_Work to be completed_.
Copy each line of the records that holds the string "ALLOCATED".

------ Exercise data ------

(* ===== verification/PageAllocator.v ===== *)
(** * infos/mm/page-allocator.cpp, simple-page-alloc.cpp and the physical
      memory map of infos/mm/mm.cpp

    The page allocator owns the descriptor array; an allocation algorithm,
    plugged in through [PageAllocatorAlgorithm], decides which pages to hand
    out, and the allocator marks them in the array.  Linker symbols are the
    record [Image]. *)
From S2P Require Import Prelude Define PageDesc.

(** ** mm.cpp: the memory map *)
Inductive MemoryType := NORMAL | UNUSABLE.

#[global] Instance MemoryType_eq_dec : EqDecision MemoryType.
Proof. solve_decision. Defined.

Record PhysicalMemoryBlock := {
  base_address : Z;
  base_pfn : Z;
  nr_pages : Z;
  pmb_type : MemoryType
}.

(** [_phys_mem_blocks] has room for 16 blocks; the list holds those in use. *)
Record MemoryManager := {
  _last_pfn : Z;
  _phys_mem_blocks : list PhysicalMemoryBlock
}.

Definition MAX_PHYS_MEM_BLOCKS : Z := 16.

Definition MemoryManager_new : MemoryManager := {| _last_pfn := 0; _phys_mem_blocks := [] |}.

(** [nr_pages * _page_size] is a product of two [unsigned int]s. *)
Definition block_bytes (nr_pages : Z) : Z := u32 (nr_pages * __page_size).

Definition add_physical_memory (mm : MemoryManager) (addr nr_pages : Z) (type : MemoryType)
  : MemoryManager :=
  if nr_pages =? 0 then mm
  else if MAX_PHYS_MEM_BLOCKS <=? Z.of_nat (length (_phys_mem_blocks mm)) then mm
  else
    let block := {| base_address := addr; base_pfn := Z.shiftr addr 12;
                    nr_pages := nr_pages; pmb_type := type |} in
    let last_pfn :=
      match type with
      | NORMAL => u64 (Z.shiftr (u64 (addr + block_bytes nr_pages)) 12 - 1)
      | UNUSABLE => 0
      end in
    {| _last_pfn := if bool_decide (type = NORMAL) && (_last_pfn mm <? last_pfn)
                    then last_pfn else _last_pfn mm;
       _phys_mem_blocks := _phys_mem_blocks mm ++ [block] |}.

Definition in_phys_block (addr : Z) (b : PhysicalMemoryBlock) : bool :=
  (base_address b <=? addr) && (addr <? u64 (base_address b + block_bytes (nr_pages b))).

Fixpoint lookup_block (blocks : list PhysicalMemoryBlock) (addr : Z) : option PhysicalMemoryBlock :=
  match blocks with
  | [] => None
  | b :: blocks => if in_phys_block addr b then Some b else lookup_block blocks addr
  end.

Definition lookup_phys_block (mm : MemoryManager) (addr : Z) : option PhysicalMemoryBlock :=
  lookup_block (_phys_mem_blocks mm) addr.

(** ** simple-page-alloc.cpp *)
Record SimplePageAllocator := { _pgd_base : Z; _nr_pgds : Z }.

Definition simple_init (a : SimplePageAllocator) (nr_page_descriptors : Z) : bool * SimplePageAllocator :=
  (true, {| _pgd_base := 0; _nr_pgds := nr_page_descriptors |}).

(** The inner loop: the first page of [idx .. idx + n) that is not available. *)
Fixpoint simple_run (n : nat) (d : PageDescriptors) (base idx : Z) : outcome (option Z) :=
  match n with
  | O => Ok None
  | S n =>
      pd ← load d (base + idx);
      if bool_decide (type pd <> AVAILABLE) then Ok (Some idx)
      else simple_run n d base (idx + 1)
  end.

Fixpoint simple_loop (fuel : nat) (a : SimplePageAllocator) (d : PageDescriptors) (idx : Z)
    (nr_pages : Z) : outcome (option Z) :=
  match fuel with
  | O => Fault OutOfFuel
  | S fuel =>
      if idx <? _nr_pgds a then
        busy ← simple_run (Z.to_nat (u64 (idx + nr_pages) - idx)) d (_pgd_base a) idx;
        match busy with
        | Some subidx => simple_loop fuel a d (subidx + 1) nr_pages
        | None => Ok (Some (_pgd_base a + idx))
        end
      else Ok None
  end.

(** [1 << order] on [w] bits: from [w] on the shift is undefined. *)
Definition shift_one (w order : Z) : outcome Z :=
  if (0 <=? order) && (order <? w) then Ok (Z.shiftl 1 order) else Fault UndefinedShift.

(** [nr_pages] is a [const int]; [idx + nr_pages] is computed with 64 bits. *)
Definition simple_alloc_pages (a : SimplePageAllocator) (d : PageDescriptors) (order : Z)
  : outcome (option Z) :=
  n ← shift_one 32 order;
  let nr_pages := i32 n in
  simple_loop (S (Z.to_nat (_nr_pgds a))) a d 0 nr_pages.

Fixpoint check_types (n : nat) (d : PageDescriptors) (pgd : Z) (t : PageDescriptorType) : outcome unit :=
  match n with
  | O => Ok tt
  | S n =>
      pd ← load d pgd;
      _ ← assert_ (bool_decide (type pd = t));
      check_types n d (pgd + 1) t
  end.

Definition simple_free_pages (d : PageDescriptors) (pgd order : Z) : outcome unit :=
  n ← shift_one 32 order;
  check_types (Z.to_nat (u32 n)) d pgd ALLOCATED.

Definition simple_reserve_page (d : PageDescriptors) (pgd : Z) : outcome bool :=
  pd ← load d pgd;
  _ ← assert_ (bool_decide (type pd <> AVAILABLE));
  Ok true.

#[global] Instance simple_algorithm : PageAllocatorAlgorithm SimplePageAllocator := {|
  alg_init a d := let '(ok, a) := simple_init a (_nr_pages d) in Ok (ok, a, d);
  alg_reserve_page a d p := ok ← simple_reserve_page d p; Ok (ok, a, d);
  alg_alloc_pages a d order := p ← simple_alloc_pages a d order; Ok (p, a, d);
  alg_free_pages a d p order := _ ← simple_free_pages d p order; Ok (a, d)
|}.

(** ** page-allocator.cpp *)

(** The addresses of the image's sections, given by the linker. *)
Record Image := {
  IMAGE_START : Z; IMAGE_END : Z;
  STACK_START : Z; STACK_END : Z;
  HEAP_START : Z
}.

Section allocator.
Context {A : Type} `{PageAllocatorAlgorithm A}.

(** [_mtx] is the allocator's mutex; no other thread runs in this model, so
    locking it when it is held would wait for ever. *)
Record PageAllocator := {
  _allocator_algorithm : option A;
  descriptors : PageDescriptors;
  _mtx : bool
}.

Definition set_descriptors (p : PageAllocator) (d : PageDescriptors) : PageAllocator :=
  {| _allocator_algorithm := _allocator_algorithm p; descriptors := d; _mtx := _mtx p |}.
Definition set_algorithm (p : PageAllocator) (a : A) (d : PageDescriptors) : PageAllocator :=
  {| _allocator_algorithm := Some a; descriptors := d; _mtx := _mtx p |}.
Definition set_mtx (p : PageAllocator) (b : bool) : PageAllocator :=
  {| _allocator_algorithm := _allocator_algorithm p; descriptors := descriptors p; _mtx := b |}.

Definition lock (p : PageAllocator) : outcome PageAllocator :=
  if _mtx p then Fault OutOfFuel else Ok (set_mtx p true).
Definition unlock (p : PageAllocator) : PageAllocator := set_mtx p false.

(** The array of zeroed descriptors: [bzero] gives INVALID and NULL. *)
Definition zeroed (n base : Z) : PageDescriptors := {|
  _nr_pages := n;
  _page_descriptors := base;
  cells := list_to_map ((fun i => (i, {| next_free := None; type := INVALID |})) <$> seqZ 0 n)
|}.

Definition setup_page_descriptors (p : PageAllocator) (mm : MemoryManager) (im : Image)
  : outcome (bool * PageAllocator) :=
  let nr := u64 (_last_pfn mm + 1) in
  pa ← kva_to_pa (HEAP_START im);
  match lookup_phys_block mm pa with
  | None => Ok (false, p)
  | Some _ => Ok (true, set_descriptors p (zeroed nr (HEAP_START im)))
  end.

(** Give [n] descriptors from [pfn] on the type [t]. *)
Fixpoint mark_pages (n : nat) (d : PageDescriptors) (t : PageDescriptorType) (pfn : Z)
  : outcome PageDescriptors :=
  match n with
  | O => Ok d
  | S n => d ← store_type d pfn t; mark_pages n d t (pfn + 1)
  end.

(** [nr_pages] is an [unsigned int]. *)
Definition mark_page_range (d : PageDescriptors) (t : PageDescriptorType) (start nr_pages : Z)
  : outcome (Z * PageDescriptors) :=
  let nr_pages := u32 nr_pages in
  d ← mark_pages (Z.to_nat nr_pages) d t start;
  Ok (nr_pages, d).

Fixpoint mark_present (blocks : list PhysicalMemoryBlock) (d : PageDescriptors) (nr_present : Z)
  : outcome (Z * PageDescriptors) :=
  match blocks with
  | [] => Ok (nr_present, d)
  | b :: blocks =>
      if bool_decide (pmb_type b = NORMAL) then
        d ← mark_pages (Z.to_nat (nr_pages b)) d AVAILABLE (base_pfn b);
        mark_present blocks d (u64 (nr_present + nr_pages b))
      else mark_present blocks d nr_present
  end.

(** The marking of the array at start-up: what memory there is, then the
    pages that are already in use. *)
Definition mark_initial (d : PageDescriptors) (mm : MemoryManager) (im : Image)
  : outcome (Z * PageDescriptors) :=
  '(nr_free, d) ← mark_present (_phys_mem_blocks mm) d 0;
  '(n, d) ← mark_page_range d RESERVED 0 1;
  let nr_free := u64 (nr_free - n) in
  '(n, d) ← mark_page_range d ALLOCATED 1 6;
  let nr_free := u64 (nr_free - n) in
  let image_start_pfn := pa_to_pfn (IMAGE_START im) in
  let image_last_pfn := pa_to_pfn (IMAGE_END im) in
  '(n, d) ← mark_page_range d RESERVED image_start_pfn (u64 (image_last_pfn - image_start_pfn + 1));
  let nr_free := u64 (nr_free - n) in
  stack_start ← kva_to_pa (STACK_START im);
  stack_end ← kva_to_pa (STACK_END im);
  let stack_start_pfn := pa_to_pfn stack_start in
  let stack_last_pfn := pa_to_pfn stack_end in
  '(n, d) ← mark_page_range d RESERVED stack_start_pfn (u64 (stack_last_pfn - stack_start_pfn + 1));
  let nr_free := u64 (nr_free - n) in
  heap_start ← kva_to_pa (HEAP_START im);
  '(n, d) ← mark_page_range d RESERVED (pa_to_pfn heap_start)
              (Z.shiftr (u64 (_nr_pages d * sizeof_PageDescriptor)) 12 + 1);
  Ok (u64 (nr_free - n), d).

(** Reserve every page from [pgd] on that is not available. *)
Fixpoint reserve_loop (n : nat) (a : A) (d : PageDescriptors) (pgd : Z)
  : outcome (bool * A * PageDescriptors) :=
  match n with
  | O => Ok (true, a, d)
  | S n =>
      pd ← load d pgd;
      if bool_decide (type pd <> AVAILABLE) then
        '(ok, a, d) ← alg_reserve_page a d pgd;
        if ok : bool then reserve_loop n a d (pgd + 1) else Ok (false, a, d)
      else reserve_loop n a d (pgd + 1)
  end.

(** The self-test's sequence of calls.  An allocation that fails is only
    noticed the first time; later ones are used without a check. *)
Definition test_alloc (ad : A * PageDescriptors) (order : Z) : outcome (Z * (A * PageDescriptors)) :=
  '(p, a, d) ← alg_alloc_pages (fst ad) (snd ad) order;
  p ← deref p;
  Ok (p, (a, d)).

Definition test_free (ad : A * PageDescriptors) (pgd order : Z) : outcome (A * PageDescriptors) :=
  alg_free_pages (fst ad) (snd ad) pgd order.

Definition test_reserve (ad : A * PageDescriptors) (pfn : Z) : outcome (A * PageDescriptors) :=
  pgd ← deref (pfn_to_pgd (snd ad) pfn);
  '(ok, a, d) ← alg_reserve_page (fst ad) (snd ad) pgd;
  _ ← assert_ ok;
  Ok (a, d).

Definition self_test (a : A) (d : PageDescriptors) : outcome (bool * A * PageDescriptors) :=
  '(p, a, d) ← alg_alloc_pages a d 0;
  match p with
  | None => Ok (false, a, d)
  | Some p =>
      s ← test_free (a, d) p 0;
      '(p, s) ← test_alloc s 1;
      s ← test_free s p 1;
      '(p0, s) ← test_alloc s 0;
      '(p1, s) ← test_alloc s 1;
      s ← test_free s p0 0;
      '(p2, s) ← test_alloc s 0;
      s ← test_free s p1 1;
      s ← test_free s p2 0;
      '(p00, s) ← test_alloc s 0;
      '(p01, s) ← test_alloc s 0;
      '(p02, s) ← test_alloc s 0;
      '(p03, s) ← test_alloc s 2;
      '(p04, s) ← test_alloc s 0;
      '(p05, s) ← test_alloc s 0;
      '(p06, s) ← test_alloc s 0;
      '(p07, s) ← test_alloc s 0;
      s ← test_free s p05 0;
      s ← test_free s p03 2;
      s ← test_free s p06 0;
      s ← test_free s p07 0;
      s ← test_free s p02 0;
      s ← test_free s p01 0;
      s ← test_free s p00 0;
      s ← test_free s p04 0;
      s ← test_reserve s 0x14e;
      s ← test_reserve s 0x14f;
      pgd ← deref (pfn_to_pgd (snd s) 0x14f);
      s ← test_free s pgd 0;
      pgd ← deref (pfn_to_pgd (snd s) 0x14e);
      s ← test_free s pgd 0;
      Ok (true, fst s, snd s)
  end.

Definition init (p : PageAllocator) (mm : MemoryManager) (im : Image) (do_self_test : bool)
  : outcome (bool * PageAllocator) :=
  match _allocator_algorithm p with
  | None => Ok (false, p)
  | Some a =>
      '(ok, p) ← setup_page_descriptors p mm im;
      if negb ok then Ok (false, p)
      else
        '(_, d) ← mark_initial (descriptors p) mm im;
        '(ok, a, d) ← alg_init a d;
        if negb ok then Ok (false, set_algorithm p a d)
        else
          '(a, d) ← (if do_self_test then
                       '(ok, a, d) ← self_test a d;
                       if ok : bool then Ok (a, d) else Fault Aborted
                     else Ok (a, d));
          '(ok, a, d) ← reserve_loop (Z.to_nat (_nr_pages d)) a d 0;
          Ok (ok, set_algorithm p a d)
  end.

(** Check that [n] pages have the type [from] and give them the type [to]. *)
Fixpoint retype (n : nat) (d : PageDescriptors) (pgd : option Z) (from to : PageDescriptorType)
  : outcome PageDescriptors :=
  match n with
  | O => Ok d
  | S n =>
      p ← deref pgd;
      pd ← load d p;
      _ ← assert_ (bool_decide (type pd = from));
      d ← store_type d p to;
      retype n d (Some (p + 1)) from to
  end.

Definition alloc_pages (p : PageAllocator) (order : Z) : outcome (option Z * PageAllocator) :=
  match _allocator_algorithm p with
  | None => Ok (None, p)
  | Some a =>
      p ← lock p;
      '(pgd, a, d) ← alg_alloc_pages a (descriptors p) order;
      d ← retype (Z.to_nat (u32 (Z.shiftl 1 order))) d pgd AVAILABLE ALLOCATED;
      Ok (pgd, unlock (set_algorithm p a d))
  end.

Definition free_pages (p : PageAllocator) (pgd order : Z) : outcome PageAllocator :=
  match _allocator_algorithm p with
  | None => Ok p
  | Some a =>
      p ← lock p;
      '(a, d) ← alg_free_pages a (descriptors p) pgd order;
      d ← retype (Z.to_nat (u32 (Z.shiftl 1 order))) d (Some pgd) ALLOCATED AVAILABLE;
      Ok (unlock (set_algorithm p a d))
  end.

Definition alloc_page (p : PageAllocator) : outcome (option Z * PageAllocator) := alloc_pages p 0.
Definition free_page (p : PageAllocator) (pgd : Z) : outcome PageAllocator := free_pages p pgd 0.
End allocator.
Arguments PageAllocator A : clear implicits.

------

_Solved exercise_.
  check_types (Z.to_nat (u32 n)) d pgd ALLOCATED.
  '(n, d) ← mark_page_range d ALLOCATED 1 6;
      d ← retype (Z.to_nat (u32 (Z.shiftl 1 order))) d pgd AVAILABLE ALLOCATED;
      d ← retype (Z.to_nat (u32 (Z.shiftl 1 order))) d (Some pgd) ALLOCATED AVAILABLE;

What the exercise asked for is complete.